Despite his fitting numerous criteria of the muntakhib, Danishpazhuh asserted that Ghadanfar was not the compiler since Ghadanfar himself had made an excerpt from that book. Ghadanfar is the author of Ta liq min kitab Muntakhab al-hikma (Notes from the Book "Selection from the Cabinet of Wisdom"), which is preserved in a unique manuscript in Leiden. This short text is an abbreviation of the muntakhib's abbreviated Siwan al-hikma. It condenses not only Muntakhab Siwan al-hikma but also the other two texts. Tatimmat Siwan al-hikma and the Itmam, offering its readers a Miniaturbild ('miniature'), to use Martin Plessner's term, of the type of book put together by the muntakhib. The Leiden manuscript was copied by one of Ghadanfar's students, a scholar by the name of Ibn a1-Ghulam al-Qunawi, in the year 692/1293. (19) Since Ghadanfar abbreviated the Itmam along with the two other texts, it is highly unlikely that he authored the abbreviated text as well.

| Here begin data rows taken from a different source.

Lemma fill_block_ok fuel : forall hv m block nTaken cnt,
  fill_inv m block nTaken cnt -> last_added (blockSize (conf_ m0)) hv cnt ->
  (entries L < fuel + size (taken L cnt))%nat ->
  exists hv' m' block' nTaken' cnt', fill_block rand fuel hv block nTaken m = Ret (hv', block', m') /\
    fill_inv m' block' nTaken' cnt' /\ last_added (blockSize (conf_ m0)) hv' cnt' /\
    (empty (scoreQueue_ m') = true \/ blockSize (conf_ m0) <= serializedSize_ block').
Proof.
  induction fuel as [|fuel IH]; intros hv m block nTaken cnt Hinv Hlast Hfuel.
  { pose proof (taken_le_all cnt (pb_range _ _ _ (fi_lists _ _ _ _ Hinv))). lia. }
  cbn [fill_block]. destruct (searching_fields _ _ (fi_same _ _ _ _ Hinv)) as (_ & Ec & _). rewrite Ec.
  destruct (empty (scoreQueue_ m)) eqn:Ee; cbn [negb andb].
  { exists hv, m, block, nTaken, cnt. split_and!; auto. }
  destruct (Z.ltb_spec (serializedSize_ block) (blockSize (conf_ m0))) as [Hlt|Hge].
  2:{ exists hv, m, block, nTaken, cnt. split_and!; auto. }
  destruct (take_top_ok m block nTaken cnt Hinv Ee) as (hv1 & block1 & nTaken1 & m1 & E & Hinv1 & Hroom).
  rewrite E. cbn [mbind outcome_bind]. apply (IH hv1 m1 block1 nTaken1 (upd cnt hv1 (S (cnt hv1))) Hinv1).
  - right. exists (cnt hv1), block. unfold upd at 1. rewrite decide_True by done.
    assert (forall v, cnt v = upd (upd cnt hv1 (S (cnt hv1))) hv1 (cnt hv1) v) as Ex.
    { intros v. unfold upd. repeat case_decide; congruence. }
    split_and!; [done|exact (prefix_ext _ _ _ _ Ex (fi_lists _ _ _ _ Hinv))|
      exact (sized_ext _ _ _ _ _ Ex (fi_sized _ _ _ _ Hinv))|done].
  - rewrite taken_grows; [lia|apply (pb_range _ _ _ (fi_lists _ _ _ _ Hinv))|done].
Qed.

(** *** Giving back the last edge *)

Lemma removeNewestEdge_ok block cnt h k : prefix_lists L block cnt -> cnt h = S k ->
  exists b', removeNewestEdge h block = Ret b' /\ prefix_lists L b' (upd cnt h k).
Proof.
  intros Hp Hk. pose proof Hp as [Hnd Hl Hr Hh]. pose proof (Hl h) as Hlh. rewrite decide_False in Hlh by lia.
  assert (k < length (list_edges L h))%nat as Hlt by (specialize (Hr h); lia).
  destruct (lookup_lt_is_Some_2 _ _ Hlt) as [e He]. rewrite Hk, (take_S_r _ _ _ He) in Hlh.
  pose proof (list_edges_entry _ _ _ _ He) as Hen.
  destruct (lo_edge _ _ (mo_lists _ _ Hok) _ _ Hen) as (_ & _ & _ & Hsz).
  unfold removeNewestEdge. rewrite Hlh. cbn [edges_]. unfold getNewestEdge. cbn [edges_].
  rewrite last_snoc. cbn [or_undefined mbind outcome_bind].
  assert (exists b1, (match assoc_find (toVertex_ e) (neigs_ block) with
      | None => Ret block
      | Some other =>
          match getEdgeAttributeData other h (tm_ e) with
          | Some _ => Ret block
          | None => n ← getSerializedSizeOf (cell (data_ e)); Ret (shrink n block)
          end
      end) = Ret b1 /\ same_header block b1 /\ neigs_ b1 = neigs_ block) as (b1 & -> & (H1 & H2 & H3) & En).
  { destruct (assoc_find (toVertex_ e) (neigs_ block)) as [other|]; [|exists block; by split_and!].
    destruct (getEdgeAttributeData other h (tm_ e)); [exists block; by split_and!|].
    rewrite Hsz. exists (shrink (dsize (und_key (ekey h e))) block). by split_and!. }
  cbn [mbind outcome_bind]. unfold NeighborList.removeNewestEdge. cbn [edges_ headVertex_].
  rewrite length_app, length_take, Nat.add_comm. cbn [length Nat.add pred].
  rewrite take_app_exact by (rewrite length_take; lia).
  eexists. split; [reflexivity|]. destruct k as [|k].
  - rewrite take_0. split; cbn.
    + rewrite En. apply assoc_erase_NoDup. by apply assoc_set_NoDup.
    + intros v. rewrite En, assoc_find_erase by (by apply assoc_set_NoDup). rewrite assoc_find_set. unfold upd.
      destruct (decide (v = h)); [done|apply Hl].
    + intros v. unfold upd. case_decide; [lia|apply Hr].
    + by rewrite H1, H2, H3.
  - destruct (take (S k) (list_edges L h)) as [|x l] eqn:Et.
    { apply (f_equal length) in Et. rewrite length_take in Et. cbn [length] in Et. lia. }
    split; cbn.
    + rewrite En. by apply assoc_set_NoDup.
    + intros v. rewrite En, assoc_find_set. unfold upd. case_decide as Ev; [|apply Hl].
      rewrite decide_False by done. subst v. by rewrite Et.
    + intros v. unfold upd. case_decide as Ev; [subst v; lia|apply Hr].
    + by rewrite H1, H2, H3.
Qed.

(** The candidate that only serves the statistics. *)
Lemma stats_candidate_ok block cnt : prefix_lists L block cnt ->
  exists c, foldM (fun candidate p => setEdgeCount L p.1 (Z.of_nat (length (edges_ p.2))) candidate)
    new_Candidate (neigs_ block) = Ret c.
Proof.
  intros [Hnd Hl Hr _]. pose proof (all_entries_le L). pose proof (mo_small _ _ Hok).
  destruct (set_all_ok dsize L ((fun p => (p.1, length (edges_ p.2))) <$> neigs_ block)) as (c & E & _).
  - apply (mo_lists _ _ Hok).
  - lia.
  - apply Forall_fmap, Forall_forall. intros [v nl] Hin. cbn.
    apply (assoc_find_elem v nl) in Hin; [|done]. rewrite Hl in Hin. case_decide; [done|]. injection Hin as <-.
    cbn. rewrite length_take. specialize (Hr v). lia.
  - exists c. unfold set_all in E. by rewrite foldM_fmap in E.
Qed.

Lemma empty_queue_over q P : queue_over q P -> (forall v, ~ P v) <-> empty q = true.
Proof.
  intros [Hq HP]. unfold empty. rewrite Z.eqb_eq. split.
  - intros Hn. assert (index_ q = ∅) as ->; [|by rewrite map_size_empty].
    apply map_eq. intros v. rewrite lookup_empty. destruct (index_ q !! v) eqn:E; [|done].
    exfalso. apply (Hn v), HP. eauto.
  - intros Hs v Hv. apply HP in Hv as [x Hx]. assert (index_ q = ∅) as E by (apply map_size_empty_inv; lia).
    by rewrite E, lookup_empty in Hx.
Qed.

Lemma block_size_0 : block_size dsize 0 ∅ = 8.
Proof. unfold block_size, data_total. by rewrite set_map_empty, set_fold_empty, size_empty. Qed.

Lemma no_entries block cnt : prefix_lists L block cnt -> sized dsize L block cnt -> (forall v, cnt v = 0%nat) ->
  serializedSize_ block = 8.
Proof.
  intros Hp Hs H0. rewrite Hs. assert (taken L cnt = ∅) as ->.
  { apply set_eq. intros x. rewrite elem_of_taken. split; [|set_solver].
    intros (v & nl & i & e & _ & _ & Hi & _). rewrite H0 in Hi. lia. }
  rewrite (prefix_heads L block (new_block 0) cnt); [apply block_size_0|done|].
  apply (prefix_ext L _ (fun _ => 0%nat)); [auto|apply new_prefix].
Qed.

(** A block with one entry. *)
Lemma one_entry block cnt hv e : prefix_lists L block cnt -> sized dsize L block cnt ->
  list_edges L hv !! 0%nat = Some e -> cnt hv = 1%nat -> (forall v, v <> hv -> cnt v = 0%nat) ->
  serializedSize_ block = u64 (36 + dsize (und_key (ekey hv e))).
Proof.
  intros Hp Hs He Hhv Hother. destruct (list_edges_nl _ _ _ _ He) as (nl & Hnl & He').
  assert (taken L cnt = {[ekey hv e]}) as ET.
  { apply set_eq. intros x. rewrite elem_of_taken, elem_of_singleton. split.
    - intros (v & nl' & i & e' & Hnl' & Hi & Hlt' & ->). destruct (decide (v = hv)) as [->|Hne]; [|rewrite Hother in Hlt' by done; lia].
      assert (i = 0%nat) as -> by lia. rewrite Hnl in Hnl'. injection Hnl' as <-. congruence.
    - intros ->. exists hv, nl, 0%nat, e. split_and!; done || lia. }
  assert (length (neigs_ block) = 1%nat) as En.
  { assert ((neigs_ block).*1 ≡ₚ [hv]) as Hperm; [|apply Permutation_length in Hperm; by rewrite length_fmap in Hperm].
    apply NoDup_Permutation; [apply (pb_NoDup _ _ _ Hp)|apply NoDup_singleton|]. intros v.
    rewrite (prefix_keys L block cnt v Hp), list_elem_of_singleton. destruct (decide (v = hv)) as [->|Hne]; [naive_solver lia|].
    split; [|done]. intros H. by rewrite Hother in H. }
  rewrite Hs, ET, En. unfold block_size, data_total.
  rewrite set_map_singleton_L, set_fold_singleton, size_singleton. f_equal. lia.
Qed.

(** The block after the last edge was given back, when there was one too many. *)
Lemma trim_ok hv m block nTaken cnt :
  fill_inv m block nTaken cnt -> last_added (blockSize (conf_ m0)) hv cnt -> 8 <= blockSize (conf_ m0) ->
  exists block' m' cnt',
    trim rand (blockSize (conf_ m0)) hv block m = Ret (block', m') /\
    searching m0 m' /\ prefix_lists L block' cnt' /\
    block_size dsize (length (neigs_ block')) (taken L cnt') <= blockSize (conf_ m0) /\
    queue_over (scoreQueue_ m') (fun v => (cnt' v < length (list_edges L v))%nat) /\
    ((forall v, cnt' v = 0%nat) -> (forall v, cnt v = 0%nat) \/
       exists v e, entry L v e /\ blockSize (conf_ m0) < u64 (36 + dsize (und_key (ekey v e)))).
Proof.
  intros [Hsame Hp Hs _ Hq] Hlast H8. destruct (searching_fields _ _ Hsame) as (EL & _). unfold trim.
  destruct (Z.ltb_spec (blockSize (conf_ m0)) (serializedSize_ block)) as [Hbig|Hfit].
  2:{ exists block, m, cnt. rewrite <- Hs. split_and!; auto. }
  destruct Hlast as [H0|(k & bp & Hk & Hpp & Hsp & Hlt)].
  { rewrite (no_entries block cnt Hp Hs H0) in Hbig. lia. }
  destruct (removeNewestEdge_ok block cnt hv k Hp Hk) as (b1 & E1 & Hp1). rewrite E1. cbn [mbind outcome_bind].
  pose proof (pb_range _ _ _ Hp hv) as Hr. assert (k < length (list_edges L hv))%nat as Hkl by lia.
  assert (match assoc_find hv (neigs_ b1) with Some nlist => Z.of_nat (length (edges_ nlist)) | None => 0 end = Z.of_nat k) as ->.
  { rewrite (pb_lists _ _ _ Hp1). unfold upd. rewrite (decide_True (P := hv = hv)) by done.
    case_decide; cbn; [lia|]. rewrite length_take. lia. }
  destruct (rescore_ok hv k m (fun v => (cnt v < length (list_edges L v))%nat)) as (m' & Em & Hm' & Hq');
    [rewrite EL; apply lists_ok_times, (mo_lists _ _ Hok)|by rewrite EL|by rewrite EL; apply (mo_small _ _ Hok)|done|].
  cbv zeta. rewrite Em. cbn [mbind outcome_bind]. exists b1, m', (upd cnt hv k). split_and!; [done| |done| | |].
  - by eapply searching_trans.
  - rewrite (prefix_heads L b1 bp _ Hp1 Hpp), <- Hsp. lia.
  - eapply queue_over_ext; [exact Hq'|]. intros w. cbn. unfold upd. case_decide; [subst; tauto|].
    split; [intros [?|?]; [done|done]|by right].
  - intros H0. right. destruct (lookup_lt_is_Some_2 _ _ Hkl) as [e He].
    assert (k = 0%nat) as ->. { specialize (H0 hv). unfold upd in H0. by rewrite decide_True in H0. }
    exists hv, e. split; [by eapply list_edges_entry|].
    rewrite (one_entry block cnt hv e Hp Hs He Hk) in Hbig; [done|].
    intros v Hv. specialize (H0 v). unfold upd in H0. by rewrite decide_False in H0.
Qed.

(** *** The block of a layout *)

(** Every edge fits a block of its own. *)
Definition edges_fit : Prop :=
  8 < blockSize (conf_ m0) /\ forall v e, entry L v e -> u64 (36 + dsize (und_key (ekey v e))) <= blockSize (conf_ m0).

Lemma fill_init : fill_inv m0 (new_block 0) [] (fun _ => 0%nat).
Proof.
  split; [apply searching_refl|apply new_prefix|apply new_sized_block|done|].
  eapply queue_over_ext; [apply (mo_queue _ _ Hok)|]. intros v. unfold list_edges. cbn. split.
  - intros [nl Hnl]. rewrite Hnl. destruct (lo_head _ _ (mo_lists _ _ Hok) _ _ Hnl) as (_ & Hne & _).
    destruct (edges_ nl); [done|cbn; lia].
  - destruct (L !! v); [done|cbn; lia].
Qed.

Lemma form_next_ok : 8 <= blockSize (conf_ m0) ->
  exists block m' cnt, getBlock rand (new_block 0) m0 = Ret (block, m') /\
    prefix_lists L block cnt /\ block_size dsize (length (neigs_ block)) (taken L cnt) <= blockSize (conf_ m0) /\
    (neigLists_ m' = L /\ conf_ m' = conf_ m0 /\ em_size_ m' = em_size_ m0 /\ em_maxSize_ m' = em_maxSize_ m0) /\
    queue_over (scoreQueue_ m') (fun v => (cnt v < length (list_edges L v))%nat) /\
    (edges_fit -> L <> ∅ -> exists v, cnt v <> 0%nat).
Proof.
  intros H8. unfold getBlock.
  destruct (fill_block_ok (S (entries L)) 0 m0 (new_block 0) [] (fun _ => 0%nat) fill_init) as
    (hv & m & block & nTaken & cnt & E & Hinv & Hlast & Hexit); [by left|lia|].
  rewrite E. cbn [mbind outcome_bind].
  destruct (trim_ok hv m block nTaken cnt Hinv Hlast H8) as (b1 & m1 & cnt1 & E1 & Hm1 & Hp1 & Hs1 & Hq1 & Hprog).
  rewrite E1. cbn [mbind outcome_bind]. destruct (searching_fields _ _ Hm1) as (EL & Ec & Es & Ex & _).
  destruct (stats_candidate_ok b1 cnt1 Hp1) as (c & E2). rewrite EL, E2. cbn [mbind outcome_bind].
  eexists b1, _, cnt1. split; [reflexivity|]. split_and!; try done.
  intros [H8' Hfit] Hne. destruct (neigs_ b1) as [|[v nl] ns] eqn:Eb.
  2:{ exists v. apply (prefix_keys L b1 cnt1 v Hp1). rewrite Eb. left. }
  exfalso. destruct Hprog as [H0|(v & e & He & Hbig)].
  - intros v. destruct (decide (cnt1 v = 0%nat)) as [?|Hv]; [done|].
    apply (prefix_keys L b1 cnt1 v Hp1) in Hv. rewrite Eb in Hv. set_solver.
  - destruct Hinv as [_ Hp Hs _ Hq]. destruct Hexit as [Hempty|Hfull].
    + apply map_choose in Hne as (v & nl & Hnl). apply (proj2 (empty_queue_over _ _ Hq)) with v in Hempty.
      rewrite H0, (lookup_list_edges _ _ _ Hnl) in Hempty.
      destruct (lo_head _ _ (mo_lists _ _ Hok) _ _ Hnl) as (_ & Hn & _). destruct (edges_ nl); [done|cbn in Hempty; lia].
    + rewrite (no_entries block cnt Hp Hs H0) in Hfull. lia.
  - specialize (Hfit v e He). lia.
Qed.
End Fill.

(** *** Taking the entries of a block away *)

Definition rest (L : gmap VertexId NeighborList) (cnt : VertexId -> nat) (v : VertexId) : option NeighborList :=
  nl ← L !! v;
  if decide (cnt v < length (edges_ nl))%nat then Some (mkNeighborList v (drop (cnt v) (edges_ nl))) else None.

Lemma rest_edges L L' cnt v : (forall v, L' !! v = rest L cnt v) -> list_edges L' v = drop (cnt v) (list_edges L v).
Proof.
  intros H. unfold list_edges. rewrite H. unfold rest. destruct (L !! v) as [nl|]; cbn; [|by rewrite drop_nil].
  case_decide; [done|]. by rewrite drop_ge by lia.
Qed.

Lemma rest_0 L cnt v : lists_ok dsize L -> cnt v = 0%nat -> rest L cnt v = L !! v.
Proof.
  intros HL E. unfold rest. destruct (L !! v) as [nl|] eqn:Hnl; [|done]. cbn. rewrite E.
  destruct (lo_head _ _ HL _ _ Hnl) as (Hh & Hne & _). destruct nl as [h es]; cbn in *. subst h.
  rewrite decide_True; [by rewrite drop_0|]. destruct es; [done|cbn; lia].
Qed.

We will also see that Ghadanfar lived one or two generations too late. The terminus ante quem for the composition of this volume is 639/1241, the date when the oldest manuscript was copied. (20) Ghadanfar was active in the second half of the seventh/thirteenth century in what was most likely an Il-Khanid scholarly environment. Although we have no certain death date, he informs us in an autobiographical passage of his year of birth, which was 629/1232-3. (21) This disqualifies him as the author of a book that was copied just nine years later.

In his discussion of the three texts brought together in the manuscript by the muntakhih. Danishpazhuh offers an important clue in a short note where he says. "I have come to believe that Sirr al-surur of al-Ghaznawi and the Itmam are one and the same book." (22) Danishpazhuh had dealt with Sirr al-surur earlier in his article, (23) and he noted that Katib Celebi describes it as an anthology of Arabic poetry by Muhammad ibn Mahmud al-Nisaburi al-Ghaznawi. The book is not known to be extant, however. Danishpazhuh had read a short Arabic note at the end of a Persian astronomical manuscript at the University Library in Tehran in which a passage from the lost Sirr al-surur is quoted, and he had seen that very same text, which describes the author of the astronomical work, in one of the manuscripts of Itmam Tatimmat...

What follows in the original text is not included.